> _Work required_
Please return all lines in the listing holding the word "intros".

> _Records_
%%

(** *** The list of tools *)

Lemma add_tools_sound l : forall m n t,
  foldl add_tool m l !! n = Some t ->
  m !! n = Some t \/ exists t0, t0 ∈ l /\ t = untargeted t0 /\ t_Name t0 = n.
Proof.
  induction l as [|t0 l IH]; intros m n t Hl; simpl in Hl; [by left|].
  destruct (IH _ _ _ Hl) as [Hm|(t1 & Hin & -> & Hn)]; [|right; exists t1; set_solver].
  unfold add_tool in Hm. destruct (m !! t_Name t0) eqn:E; [by left|].
  apply lookup_insert_Some in Hm as [[<- <-]|[_ Hm]]; [right; exists t0; set_solver|by left].
Qed.

Lemma add_tools_complete l : forall m n,
  (is_Some (m !! n) \/ exists t0, t0 ∈ l /\ t_Name t0 = n) -> is_Some (foldl add_tool m l !! n).
Proof.
  induction l as [|t0 l IH]; intros m n Hn; simpl; [destruct Hn as [?|(? & ? & _)]; set_solver|].
  apply IH. unfold add_tool. destruct Hn as [Hm|(t1 & Hin & <-)].
  - left. destruct (m !! t_Name t0) eqn:E; [done|]. destruct (decide (t_Name t0 = n)) as [<-|Hne]; [by rewrite lookup_insert_eq|].
    by rewrite lookup_insert_ne.
  - apply elem_of_cons in Hin as [->|Hin]; [left|right; eauto].
    destruct (m !! t_Name t0) eqn:E; [by rewrite E|by rewrite lookup_insert_eq].
Qed.

Lemma projected_tool caps id t :
  t ∈ ProjectToolsFromCapabilities caps id <->
  exists c op, c ∈ caps /\ cap_Available c = true /\ op ∈ cap_Operations c /\ op <> "" /\
    t = {| t_Name := toolName id (cap_ID c) op; t_Description := description_of c op; t_InputSchema := None;
           t_CapabilityID := cap_ID c; t_OperationID := op; t_TargetBodyID := id |}.
Proof.
  unfold ProjectToolsFromCapabilities. rewrite list_elem_of_bind. split.
  - intros (c & Ht & Hc). destruct (cap_Available c) eqn:Ea; simpl in Ht; [|set_solver].
    apply list_elem_of_omap in Ht as (op & Hop & He). destruct (empty_str op) eqn:Eo; [done|]. simplify_eq.
    apply empty_str_false in Eo. by exists c, op.
  - intros (c & op & Hc & Ha & Hop & Hne & ->). exists c. split; [|done]. rewrite Ha. simpl.
    apply list_elem_of_omap. exists op. split; [done|]. by rewrite (proj2 (empty_str_false op) Hne).
Qed.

%%

> _Reply_
  induction l as [|t0 l IH]; intros m n t Hl; simpl in Hl; [by left|].
  induction l as [|t0 l IH]; intros m n Hn; simpl; [destruct Hn as [?|(? & ? & _)]; set_solver|].
  - intros (c & Ht & Hc). destruct (cap_Available c) eqn:Ea; simpl in Ht; [|set_solver].
  - intros (c & op & Hc & Ha & Hop & Hne & ->). exists c. split; [|done]. rewrite Ha. simpl.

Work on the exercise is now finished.